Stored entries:
═══

(** C6 as stated fails: a second contact that is not target-scoped
    (two active contacts, one on the target) ends the single-touch session,
    and the pinch-start stream does not emit the event. *)
Lemma second_contact_off_target_starts_no_pinch :
  opensSingle Examples.down1 = true
  /\ length (touches Examples.down2_elsewhere) = 2
  /\ emitted singleTouchMoveEnd' [Examples.down1] Examples.down2_elsewhere
     = [Examples.down2_elsewhere]
  /\ emitted pinchStart' [Examples.down1] Examples.down2_elsewhere = [].
Proof. repeat split; reflexivity. Qed.

(** ** C7: the classes of an event overlap *)

(** C7 (as amended). What the classifying streams make of an event depends
    on the event alone, and the classes are not disjoint:
    [multipleTouchStart$] emits every start, end or cancel event that
    reports one or more active contacts, so it emits every event that
    [singleTouchStart$] or [_pinchStart$] emits.  [touchStop$] emits none of
    the events the other three emit, and no event passes both the one-touch
    and the two-touch filter.  An event none of the four emits is ignored. *)
Theorem touch_classes_overlap :
  forall (es : list TouchEvent) (e : TouchEvent),
    emitted singleTouchStart' es e = (if opensSingle e then [e] else [])
    /\ emitted pinchStart' es e = (if opensPinch e then [e] else [])
    /\ emitted touchStop' es e = (if stops e then [e] else [])
    /\ emitted multipleTouchStart' es e = (if multiple e then [e] else [])
    /\ multiple e = negb (isMove e) && (1 <=? length (touches e))
    /\ opensSingle e = multiple e && oneTouch e
    /\ opensPinch e = multiple e && twoTouches e
    /\ stops e && multiple e = false
    /\ stops e && oneTouch e = false
    /\ stops e && twoTouches e = false
    /\ oneTouch e && twoTouches e = false.
Proof.
  intros es e.
  rewrite singleTouchStart_emitted, pinchStart_emitted, touchStop_emitted,
    multipleTouchStart_emitted.
  repeat split; event_cases e; reflexivity.
Qed.

(** C7 as stated fails: the start event of a lone contact on the element is
    emitted by [singleTouchStart$] and by [multipleTouchStart$]. *)
Lemma single_start_is_multi_start :
  emitted singleTouchStart' [] Examples.down1 = [Examples.down1]
  /\ emitted multipleTouchStart' [] Examples.down1 = [Examples.down1].
Proof. split; reflexivity. Qed.

(** ** The folds *)

Lemma singleTouchMoveOperation_lone (m : TouchEvent) (t : Touch) (previous : TouchMove) :
  touches m = [t] ->
  singleTouchMoveOperation m previous
  = Some (TouchMove.set_movement (TouchMove.new (Some t))
            (Touch.pageX t - ToNumber (TouchMove.pageX previous))%float
            (Touch.pageY t - ToNumber (TouchMove.pageY previous))%float).
Proof. intros H. unfold singleTouchMoveOperation. now rewrite H. Qed.

Lemma singleTouchMove_fold (previous : TouchMove) (m : TouchEvent) :
  feedsSingle m = true ->
  dispatch _singleTouchMove' (subscribe _singleTouchMoveOperation', previous) m
  = match singleTouchMoveOperation m previous with
    | Some current => ([current], Active (subscribe _singleTouchMoveOperation', current))
    | None => ([], Errored)
    end.
Proof. event_cases m; try discriminate; reflexivity. Qed.

Lemma pinch_fold (previous : IPinch) (m : TouchEvent) :
  feedsPinch m = true ->
  dispatch _pinch' (subscribe _pinchOperation', previous) m
  = match pinchOperation m previous with
    | Some current => ([current], Active (subscribe _pinchOperation', current))
    | None => ([], Errored)
    end.
Proof. event_cases m; try discriminate; reflexivity. Qed.

Lemma In_skipn_singleton {A : Type} (n : nat) (x y : A) :
  In y (skipn n [x]) -> y = x /\ n = 0.
Proof.
  destruct n as [|n]; cbn.
  - intros [H | []]. auto.
  - destruct n; intros [].
Qed.

(** A move event in an open window. *)
Lemma singleTouch_advance_move (e0 m : TouchEvent) (acc : TouchMove) (n : nat) :
  isMove m = true ->
  advance singleTouchStep (Some (e0, acc, n)) m
  = if oneTouch m
    then match singleTouchMoveOperation m acc with
         | Some acc' => Some (e0, acc', n - 1)
         | None => Some (e0, acc, n)
         end
    else Some (e0, acc, n).
Proof.
  intros Hm. unfold advance, singleTouchStep. rewrite Hm.
  destruct (oneTouch m); [destruct (singleTouchMoveOperation m acc)|]; reflexivity.
Qed.

Lemma pinchChange_advance_move (e0 m : TouchEvent) (acc : IPinch) (n : nat) :
  isMove m = true ->
  advance pinchChangeStep (Some (e0, acc, n)) m
  = if twoTouches m
    then match pinchOperation m acc with
         | Some acc' => Some (e0, acc', n - 1)
         | None => Some (e0, acc, n)
         end
    else Some (e0, acc, n).
Proof.
  intros Hm. unfold advance, pinchChangeStep. rewrite Hm.
  destruct (twoTouches m); [destruct (pinchOperation m acc)|]; reflexivity.
Qed.
(** The header strings pass the check unchanged. *)
Lemma headers_writable :
  Forall (λ h, writable (Str h) = true ∧ stored_value (Str h) = Str h)
    technical_headers
  ∧ Forall (λ h, writable (Str h) = true ∧ stored_value (Str h) = Str h)
      user_headers.
Proof. split; apply (bool_decide_unpack _); vm_compute; exact I. Qed.

Lemma write_headers_returns r (step : nat → Worksheet → Worksheet)
  (headers : list string) :
  Forall (λ h, writable (Str h) = true ∧ stored_value (Str h) = Str h) headers →
  ∀ start ws,
    for_enumerate_raising
      (λ c h ws, let! ws := ws_cell r c (Str h) ws in Returns (step c ws))
      start headers ws
    = Returns (for_enumerate (λ c h ws, step c (put_cell r c (Str h) ws))
                 start headers ws).
Proof.
  induction 1 as [|h headers [Hw Hs] _ IH]; intros start ws; [reflexivity|].
  cbn [for_enumerate_raising for_enumerate].
  rewrite ws_cell_spec, Hw, Hs. cbn [bind]. apply IH.
Qed.

Lemma write_plain_headers_returns r (headers : list string) :
  Forall (λ h, writable (Str h) = true ∧ stored_value (Str h) = Str h) headers →
  ∀ start ws,
    for_enumerate_raising (λ c h ws, ws_cell r c (Str h) ws) start headers ws
    = Returns (for_enumerate (λ c h ws, put_cell r c (Str h) ws)
                 start headers ws).
Proof.
  induction 1 as [|h headers [Hw Hs] _ IH]; intros start ws; [reflexivity|].
  cbn [for_enumerate_raising for_enumerate].
  rewrite ws_cell_spec, Hw, Hs. cbn [bind]. apply IH.
Qed.

Lemma write_technical_headers_returns ws :
  write_technical_headers ws = Returns (put_technical_headers ws).
Proof.
  unfold write_technical_headers, put_technical_headers.
  apply write_plain_headers_returns, headers_writable.
Qed.

Lemma write_user_headers_returns ws :
  write_user_headers ws = Returns (put_user_headers ws).
Proof.
  unfold write_user_headers, put_user_headers.
  apply (write_headers_returns 2 (λ c ws, with_cells (set_bold (2, c)) ws)).
  apply headers_writable.
Qed.

Lemma write_cells_returns md ws :
  writable_table md = true →
  write_cells md ws = Returns (put_cells (stored md) ws).
Proof.
  intros Hall. unfold write_cells, put_cells, write_data, put_data.
  rewrite write_technical_headers_returns. cbn [bind].
  rewrite write_user_headers_returns. cbn [bind].
  now rewrite write_rows_returns by assumption.
Qed.
(** The writer is rapidjson::Writer<rapidjson::StringBuffer>, which
    json/json.h includes and which is not among the sources.  The spec
    asks of the sink that it starts and ends objects, writes string keys
    and scalar values, appends to an in-memory buffer, writes integers in
    the standard decimal form and strings with the standard JSON escaping,
    and that a sink in no state to begin a new value fails by its own
    contract. *)

Inductive Type_ : Set :=
| kNullType | kFalseType | kTrueType | kObjectType | kArrayType
| kStringType | kNumberType.

Definition is_kStringType (t : Type_) : bool :=
  match t with kStringType => true | _ => false end.

Record Level : Set := mkLevel {
  valueCount : N;     (* size_t *)
  inArray : bool
}.

(** Modelled from the spec: the state of rapidjson::Writer over a
    StringBuffer, which is not among the sources: the buffer the text is
    appended to, the stack of open levels with the number of values
    written in each, and whether the root value has been written. *)
Record Writer : Set := mkWriter {
  os : string;                (* the StringBuffer *)
  level_stack : list Level;   (* top of the stack first *)
  hasRoot : bool
}.

(** [Writer(os)] on an empty buffer, and [os.GetString()]. *)
Definition fresh : Writer := mkWriter "" [] false.
Definition GetString (w : Writer) : string := os w.

Definition size_max : N := 2 ^ 64 - 1.

(** [level->valueCount++] *)
Definition incr (l : Level) : Level :=
  mkLevel ((valueCount l + 1) mod (size_max + 1)) (inArray l).

(** [os_->Put(c)], for the characters of [s] in turn. *)
Definition Put (s : string) : M Writer unit :=
  fun w => Ok (tt, mkWriter (os w ++ s) (level_stack w) (hasRoot w)).

(** What [Prefix] writes before a value: nothing before the first value
    of a level, a comma between the elements of an array and between the
    members of an object, a colon between a name and its value. *)
Definition separator (l : Level) : string :=
  if (0 <? valueCount l)%N then
    if inArray l then ","
    else if N.even (valueCount l) then "," else ":"
  else "".

(** Modelled from the spec: [Prefix] of the writer, which is not among
    the sources; a sink in no state to begin a new value fails by its own
    contract, and otherwise writes its separator and counts the value. *)
Definition Prefix (type : Type_) : M Writer unit :=
  fun w =>
    match level_stack w with
    | level :: below =>
        if negb (inArray level) && N.even (valueCount level)
           && negb (is_kStringType type)
        then AssertionFailed NameExpected
        else Ok (tt, mkWriter (os w ++ separator level)
                              (incr level :: below) (hasRoot w))
    | [] =>
        if hasRoot w then AssertionFailed SecondRoot
        else Ok (tt, mkWriter (os w) [] true)
    end.

(** [EndValue]: the flush of a string buffer does nothing. *)
Definition EndValue (r : bool) : M Writer bool := ret r.

(** Modelled from the spec: [WriteInt] of the writer, which is not among
    the sources; the standard integer serialization, the decimal digits of
    [i] after a minus sign when it is negative. *)
Definition WriteInt (i : Z) : M Writer bool :=
  Put (NilZero.string_of_int (Z.to_int i)) ;; ret true.

Definition hexDigits (n : N) : ascii :=
  nth (N.to_nat n)
      ["0"; "1"; "2"; "3"; "4"; "5"; "6"; "7";
       "8"; "9"; "A"; "B"; "C"; "D"; "E"; "F"]%char "0"%char.

(** Modelled from the spec: the escape table of the writer, which is not
    among the sources; the standard JSON string escaping of control
    characters, quotes and backslashes.  The table gives the letter that
    follows the backslash, for the characters that are escaped. *)
Definition escape (c : ascii) : option ascii :=
  let n := N_of_ascii c in
  if (n <? 32)%N then
    Some (match n with
          | 8 => "b" | 9 => "t" | 10 => "n" | 12 => "f" | 13 => "r"
          | _ => "u"
          end%N%char)
  else if (n =? 34)%N then Some dquote
  else if (n =? 92)%N then Some backslash
  else None.

(** Modelled from the spec: one character of a string as the writer,
    which is not among the sources, writes it under the standard JSON
    escaping. *)
Definition WriteChar (c : ascii) : string :=
  match escape c with
  | Some e =>
      String backslash
        (String e
           (if Ascii.eqb e "u"
            then String "0" (String "0"
                   (String (hexDigits (N.shiftr (N_of_ascii c) 4))
                      (String (hexDigits (N.land (N_of_ascii c) 15)) "")))
            else ""))
  | None => String c ""
  end.

Fixpoint escaped (s : string) : string :=
  match s with
  | "" => ""
  | String c s' => WriteChar c ++ escaped s'
  end.

(** Modelled from the spec: [WriteString] of the writer, which is not
    among the sources; the escaped characters between two double quotes. *)
Definition WriteString (s : string) : M Writer bool :=
  Put (quoted (escaped s)) ;; ret true.

Definition WriteStartObject : M Writer bool := Put "{" ;; ret true.
Definition WriteEndObject : M Writer bool := Put "}" ;; ret true.

Definition Push (l : Level) : M Writer unit :=
  fun w => Ok (tt, mkWriter (os w) (l :: level_stack w) (hasRoot w)).

(** Modelled from the spec: the calls [Int], [String], [StartObject] and
    [Key] of the writer, which is not among the sources; each begins a
    value and appends its text to the buffer. *)
Definition Writer_Int (i : Z) : M Writer bool :=
  Prefix kNumberType ;; r <- WriteInt i ;; EndValue r.

Definition Writer_String (s : string) : M Writer bool :=
  Prefix kStringType ;; r <- WriteString s ;; EndValue r.

Definition Writer_StartObject : M Writer bool :=
  Prefix kObjectType ;; Push (mkLevel 0 false) ;; WriteStartObject.

Definition Writer_Key (s : string) : M Writer bool := Writer_String s.

(** Modelled from the spec: [EndObject] of the writer, which is not
    among the sources; the three assertions on the top level, the pop, the
    closing brace. *)
Definition Pop : M Writer unit :=
  fun w =>
    match level_stack w with
    | [] => AssertionFailed NotInsideObject
    | level :: below =>
        if inArray level then AssertionFailed InsideArray
        else if negb (N.even (valueCount level))
        then AssertionFailed KeyWithoutValue
        else Ok (tt, mkWriter (os w) below (hasRoot w))
    end.

Definition Writer_EndObject : M Writer bool :=
  Pop ;; r <- WriteEndObject ;; EndValue r.

#[global] Instance Writer_Handler : Handler Writer := {
  StartObject := Writer_StartObject;
  Key := Writer_Key;
  Int := Writer_Int;
  String_ := Writer_String;
  EndObject := Writer_EndObject
}.

(** A writer on which a value can be begun: at the root before any root
    value, inside an array, or inside an object after a name. *)
Definition accepts_value (w : Writer) : bool :=
  match level_stack w with
  | [] => negb (hasRoot w)
  | level :: _ => inArray level || N.odd (valueCount level)
  end.

(** What beginning a value leaves of the writer's position. *)
Definition begun (w : Writer) : list Level * bool :=
  match level_stack w with
  | [] => ([], true)
  | level :: below => (incr level :: below, hasRoot w)
  end.

Definition lead (w : Writer) : string :=
  match level_stack w with
  | [] => ""
  | level :: _ => separator level
  end.

End rapidjson.

(** ** A recorder of the calls *)

Inductive token : Set :=
| TStartObject
| TKey (name : string)
| TInt (i : Z)
| TString (s : string)
| TEndObject.

Module recorder.

Definition emit (t : token) : M (list token) bool :=
  fun ts => Ok (true, (ts ++ [t])%list).

#[global] Instance Recorder_Handler : Handler (list token) := {
  StartObject := emit TStartObject;
  Key := fun s => emit (TKey s);
  Int := fun i => emit (TInt i);
  String_ := fun s => emit (TString s);
  EndObject := emit TEndObject
}.

End recorder.

(** ** json/json.h *)

Module json.

(** Modelled from the spec: ss::httpd::reply::status_type, whose
    declaration is not among the sources; an enumeration over [int] that
    provides a stable integer value, its numeric code.  The embedding
    carries the underlying value. *)
Definition status_type : Set := Z.
Definition underlying (c : status_type) : Z := c.

(** Modelled from the spec: the overload of ::json::rjson_serialize for an
    enumeration, declared in json/json.h, which is not among the sources;
    the status code is written as a JSON number, the standard integer
    serialization of its underlying value. *)
Definition rjson_serialize_enum {W} `{Handler W} (v : status_type)
  : M W unit :=
  Int (underlying v) ;; ret tt.

(** Modelled from the spec: the overload of ::json::rjson_serialize for a
    string, declared in json/json.h, which is not among the sources; the
    message is written as a JSON string. *)
Definition rjson_serialize_string {W} `{Handler W} (s : string)
  : M W unit :=
  String_ s ;; ret tt.

End json.

(** ** pandaproxy::json *)

Record error_body : Set := mk_error_body {
  error_code : json.status_type;
  message : string
}.
Arguments mk_error_body error_code%_Z message%_string.

Definition rjson_serialize {W} `{Handler W} (v : error_body) : M W unit :=
  StartObject ;;
  Key "error_code" ;;
  json.rjson_serialize_enum (error_code v) ;;
  Key "message" ;;
  json.rjson_serialize_string (message v) ;;
  EndObject ;;
  ret tt.

(** The text in the buffer of a fresh writer after the call. *)
Definition serialized (v : error_body) : option string :=
  option_map rapidjson.GetString (exec (rjson_serialize v) rapidjson.fresh).

(** The calls the serializer makes, in order. *)
Definition trace (v : error_body) : option (list token) :=
  exec (rjson_serialize v) ([] : list token).

(** ** A decoder for JSON text *)

Module Decoder.

(** Modelled from the spec: the standard JSON parser that the round-trip
    property decodes the produced text with; no decoder is among the
    sources.  The decoder follows the JSON grammar: white space, the
    three literal names, numbers, strings with their escapes, arrays and
    objects whose members keep their order.  Strings are decoded to
    bytes, a \u escape to the UTF-8 bytes of its code point, and bytes
    above 127 are taken as they are.  A number is an integer: one with a
    fraction or an exponent is not decoded. *)

Inductive value : Set :=
| JNull
| JBool (b : bool)
| JNumber (z : Z)
| JString (s : string)
| JArray (elements : list value)
| JObject (members : list (string * value)).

═══

Prompt ▸
Give back exactly the lines from the one that contains "of ::json::rjson_serialize for an" to the end of the data above, both of those lines included.

Response below ▸
(** Modelled from the spec: the overload of ::json::rjson_serialize for an
    enumeration, declared in json/json.h, which is not among the sources;
    the status code is written as a JSON number, the standard integer
    serialization of its underlying value. *)
Definition rjson_serialize_enum {W} `{Handler W} (v : status_type)
  : M W unit :=
  Int (underlying v) ;; ret tt.

(** Modelled from the spec: the overload of ::json::rjson_serialize for a
    string, declared in json/json.h, which is not among the sources; the
    message is written as a JSON string. *)
Definition rjson_serialize_string {W} `{Handler W} (s : string)
  : M W unit :=
  String_ s ;; ret tt.

End json.

(** ** pandaproxy::json *)

Record error_body : Set := mk_error_body {
  error_code : json.status_type;
  message : string
}.
Arguments mk_error_body error_code%_Z message%_string.

Definition rjson_serialize {W} `{Handler W} (v : error_body) : M W unit :=
  StartObject ;;
  Key "error_code" ;;
  json.rjson_serialize_enum (error_code v) ;;
  Key "message" ;;
  json.rjson_serialize_string (message v) ;;
  EndObject ;;
  ret tt.

(** The text in the buffer of a fresh writer after the call. *)
Definition serialized (v : error_body) : option string :=
  option_map rapidjson.GetString (exec (rjson_serialize v) rapidjson.fresh).

(** The calls the serializer makes, in order. *)
Definition trace (v : error_body) : option (list token) :=
  exec (rjson_serialize v) ([] : list token).

(** ** A decoder for JSON text *)

Module Decoder.

(** Modelled from the spec: the standard JSON parser that the round-trip
    property decodes the produced text with; no decoder is among the
    sources.  The decoder follows the JSON grammar: white space, the
    three literal names, numbers, strings with their escapes, arrays and
    objects whose members keep their order.  Strings are decoded to
    bytes, a \u escape to the UTF-8 bytes of its code point, and bytes
    above 127 are taken as they are.  A number is an integer: one with a
    fraction or an exponent is not decoded. *)

Inductive value : Set :=
| JNull
| JBool (b : bool)
| JNumber (z : Z)
| JString (s : string)
| JArray (elements : list value)
| JObject (members : list (string * value)).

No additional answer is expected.